--- START ---

(** ** Maintenance *)

Definition maint_reset (g : geom) : M db unit :=
  st_mod (fun st => set_maint_scanned 0 (set_maint_start (u16 (next_id st mod n_buckets g)) st)).

(** [preformat_step()]: whether a bucket was formatted. *)
Fixpoint preformat_loop (fuel : nat) (g : geom) (format : bool) : M db bool :=
  match fuel with
  | O => mret false
  | Datatypes.S fuel =>
      let* st := st_get id in
      if maint_scanned st <? n_buckets g then
        let bid := u16 ((maint_start st + maint_scanned st) mod n_buckets g) in
        let scanned := st_mod (fun st => set_maint_scanned (u16 (maint_scanned st + 1)) st) in
        if bid =? u16 (BLOB_DB_ROOT_ID mod n_buckets g) then scanned;;; preformat_loop fuel g format
        else
          let* peek := io (blob_db_store_read (bucket_offset g bid) 16) in
          if bucket_hdr_valid peek bid then scanned;;; preformat_loop fuel g format
          else if negb format then mret false
          else format_bucket g bid;;; scanned;;; mret true
      else mret false
  end.

Definition preformat_step (g : geom) (format : bool) : M db bool :=
  preformat_loop (Datatypes.S (Z.to_nat (n_buckets g))) g format.

(** The loop of [blob_db_maintain()]: steps performed, and an error if a step
    failed. *)
Fixpoint maintain_loop (fuel : nat) (g : geom) (budget performed : Z) : M db (Z * res unit) :=
  match fuel with
  | O => mret (performed, Ok tt)
  | Datatypes.S fuel =>
      let* rc := mtry (preformat_step g (performed <? budget)) in
      match rc with
      | Err e => mret (performed, Err e)
      | Ok false => mret (performed, Ok tt)
      | Ok true => maintain_loop fuel g budget (u32 (performed + 1))
      end
  end.

(** The result is the return code with [*result]: steps performed and whether
    more is left, which are set whatever the code. *)
Definition blob_db_maintain (budget : Z) : M db (res unit * Z * bool) :=
  let* m := st_get mounted in
  let* w := st_get wedged in
  let* g := mgets d_geo in
  if negb m then mret (Err ENODEV, 0, false)
  else if w then mret (Err EIO, 0, false)
  else
    let* pm :=
      if preformat g then
        let* p := maintain_loop (Datatypes.S (Z.to_nat (n_buckets g))) g budget 0 in
        let* scanned := st_get maint_scanned in
        mret (p, scanned <? n_buckets g)
      else mret ((0, Ok tt), false) in
    match fst pm with
    | (performed, Err e) => mret (Err e, performed, false)
    | (performed, Ok _) =>
        let* r := fun d => let (r, s) := blob_db_store_maintain (u32 (budget - performed)) (d_store d) in
                           (Ok r, mk_db (d_st d) (d_geo d) (d_ix d) s) in
        let '(rc, done, more) := r in
        mret (rc, u32 (performed + done), snd pm || more)
    end.

(** ** The public calls *)

Definition blob_db_mount : M db unit :=
  mount_impl;;;
  let* g := mgets d_geo in
  maint_reset g.

Definition blob_db_unmount : M db unit := unmount_impl.

Definition blob_db_format : M db unit :=
  format_impl;;;
  let* g := mgets d_geo in
  maint_reset g.

Definition blob_db_erase_all : M db unit :=
  erase_all_impl;;;
  let* g := mgets d_geo in
  maint_reset g.

Definition blob_db_alloc_id : M db Z :=
  let* g := mgets d_geo in
  alloc_id_impl cfg g.

Definition read_rc {A} (m : M db A) : M db A :=
  let* rc := mtry m in
  match rc with
  | Ok a => mret a
  | Err ENOTSUP => mfail EIO
  | Err e => mfail e
  end.

Definition blob_db_get (id : Z) (out_null : bool) (out_sz : Z) : M db bytes :=
  let* g := mgets d_geo in
  read_rc (get_impl cfg g id out_null out_sz).

Definition blob_db_update (id : Z) (payload : option bytes) : M db unit :=
  let* g := mgets d_geo in
  update_impl cfg g id payload.

Definition blob_db_size (id : Z) (out_null : bool) : M db Z :=
  let* g := mgets d_geo in
  read_rc (size_impl cfg g id out_null).

Definition blob_db_read (id offset : Z) (out_null : bool) (n : Z) : M db bytes :=
  let* g := mgets d_geo in
  read_rc (read_impl cfg g id offset out_null n).

Definition blob_db_write (id offset : Z) (buf : option bytes) : M db unit :=
  let* g := mgets d_geo in
  write_impl cfg g id offset buf.

Definition blob_db_delete (id : Z) : M db unit :=
  let* g := mgets d_geo in
  delete_impl cfg g id.

Definition blob_db_exists (id : Z) : M db bool :=
  let* g := mgets d_geo in
  exists_impl cfg g id.

Definition blob_db_count : M db Z :=
  let* g := mgets d_geo in
  count_impl cfg g.

Definition blob_db_iterate {U} (cb : option (Z -> bytes -> U -> Z * U)) (user : U) : M db (Z * U) :=
  let* g := mgets d_geo in
  iterate_impl cfg g cb user.
End lifecycle.

(** What stays fixed while a store is open: its geometry, and whether it is
    mounted. Only opening sets the one and only mount, unmount and format the
    other, so an instance that was mounted keeps running the code these theorems
    are about. *)

Section geo.
Context (cfg : config) (g : geom) `{Crc}.
Context {S I : Type} `{!Store S} `{!SlotIndex I}.
Notation db := (db S I).

Definition fixed (d : db) : geom * bool := (d_geo d, mounted (d_st d)).

Definition geo_kept {A} (m : M db A) : Prop := forall d, fixed (snd (m d)) = fixed d.

Lemma geo_ret {A} (a : A) : geo_kept (mret a).
Proof. by intros d. Qed.
Lemma geo_fail {A} e : geo_kept (@mfail db A e).
Proof. by intros d. Qed.
Lemma geo_lift {A} (r : res A) : geo_kept (mlift r).
Proof. by intros d. Qed.
Lemma geo_gets {A} (f : db -> A) : geo_kept (mgets f).
Proof. by intros d. Qed.
Lemma geo_st_get {A} (f : st_t -> A) : geo_kept (st_get f).
Proof. by intros d. Qed.
Lemma geo_st_mod f : (forall st, mounted (f st) = mounted st) -> geo_kept (st_mod f).
Proof. intros Hf d. unfold fixed. cbn. by rewrite Hf. Qed.
Lemma geo_ix f : geo_kept (ix f).
Proof. by intros d. Qed.
Lemma geo_ix_get {A} (f : I -> A) : geo_kept (ix_get f).
Proof. by intros d. Qed.
Lemma geo_close : geo_kept store_close.
Proof. by intros d. Qed.

Lemma geo_io {A} (m : M S A) : geo_kept (io m).
Proof. intros d. unfold io. by destruct (m (d_store d)). Qed.

Lemma geo_bnd {A B} (m : M db A) (k : A -> M db B) : geo_kept m -> (forall a, geo_kept (k a)) -> geo_kept (mbnd m k).
Proof.
  intros Hm Hk d. unfold mbnd. specialize (Hm d). destruct (m d) as [[a|e] d']; cbn in *; [|done]. by rewrite Hk.
Qed.

Lemma geo_try {A} (m : M db A) : geo_kept m -> geo_kept (mtry m).
Proof. intros Hm d. unfold mtry. specialize (Hm d). by destruct (m d). Qed.

Lemma wp_geo {A} (m : M db A) d (Q : res A -> db -> Prop) :
  geo_kept m -> wp m d Q -> wp m d (fun r d' => (d_geo d' = d_geo d /\ mounted (d_st d') = mounted (d_st d)) /\ Q r d').
Proof. intros Hm. unfold wp. specialize (Hm d). destruct (m d). by injection Hm as -> ->. Qed.

Lemma geo_if {A} (b : bool) (m m' : M db A) : geo_kept m -> geo_kept m' -> geo_kept (if b then m else m').
Proof. by destruct b. Qed.
End geo.

Create HintDb geo discriminated.
#[export] Hint Extern 1 (geo_kept (st_mod _)) => apply geo_st_mod; intros; reflexivity : geo.
#[export] Hint Resolve geo_ret geo_fail geo_lift geo_gets geo_st_get geo_ix geo_ix_get geo_close geo_io geo_try : geo.

(** Goes through a translated function to the calls it makes. *)
Ltac geo_go :=
  repeat first
    [ solve [auto with geo]
    | apply geo_bnd; [|intros ?]
    | apply geo_if
    | apply geo_try
    | apply geo_st_mod; intros ?; reflexivity
    | match goal with |- geo_kept (match ?x with _ => _ end) => destruct x end
    | match goal with |- geo_kept (let _ := _ in _) => cbv zeta end ].

Section calls.
Context (cfg : config) (g : geom) `{Crc}.
Context {S I : Type} `{!Store S} `{!SlotIndex I}.
Notation db := (db S I).
Notation geo_kept := (geo_kept (S := S) (I := I)).

Lemma geo_read_bucket bid : geo_kept (read_bucket g bid).
Proof. apply geo_io. Qed.
#[local] Hint Resolve geo_read_bucket : geo.

Lemma geo_format_bucket bid : geo_kept (format_bucket g bid).
Proof. unfold format_bucket. geo_go. Qed.
#[local] Hint Resolve geo_format_bucket : geo.

Lemma geo_read_bucket_hdr bid : geo_kept (read_bucket_hdr g bid).
Proof. unfold read_bucket_hdr. geo_go. Qed.
#[local] Hint Resolve geo_read_bucket_hdr : geo.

--- END ---

> _TASK REQUIREMENTS_
Return only the lines between the one holding "if bucket_hdr_valid peek" and the one holding "Definition preformat_step (g", inclusive, exactly as they appear above.

> _RESPONSE AREA_
          if bucket_hdr_valid peek bid then scanned;;; preformat_loop fuel g format
          else if negb format then mret false
          else format_bucket g bid;;; scanned;;; mret true
      else mret false
  end.

Definition preformat_step (g : geom) (format : bool) : M db bool :=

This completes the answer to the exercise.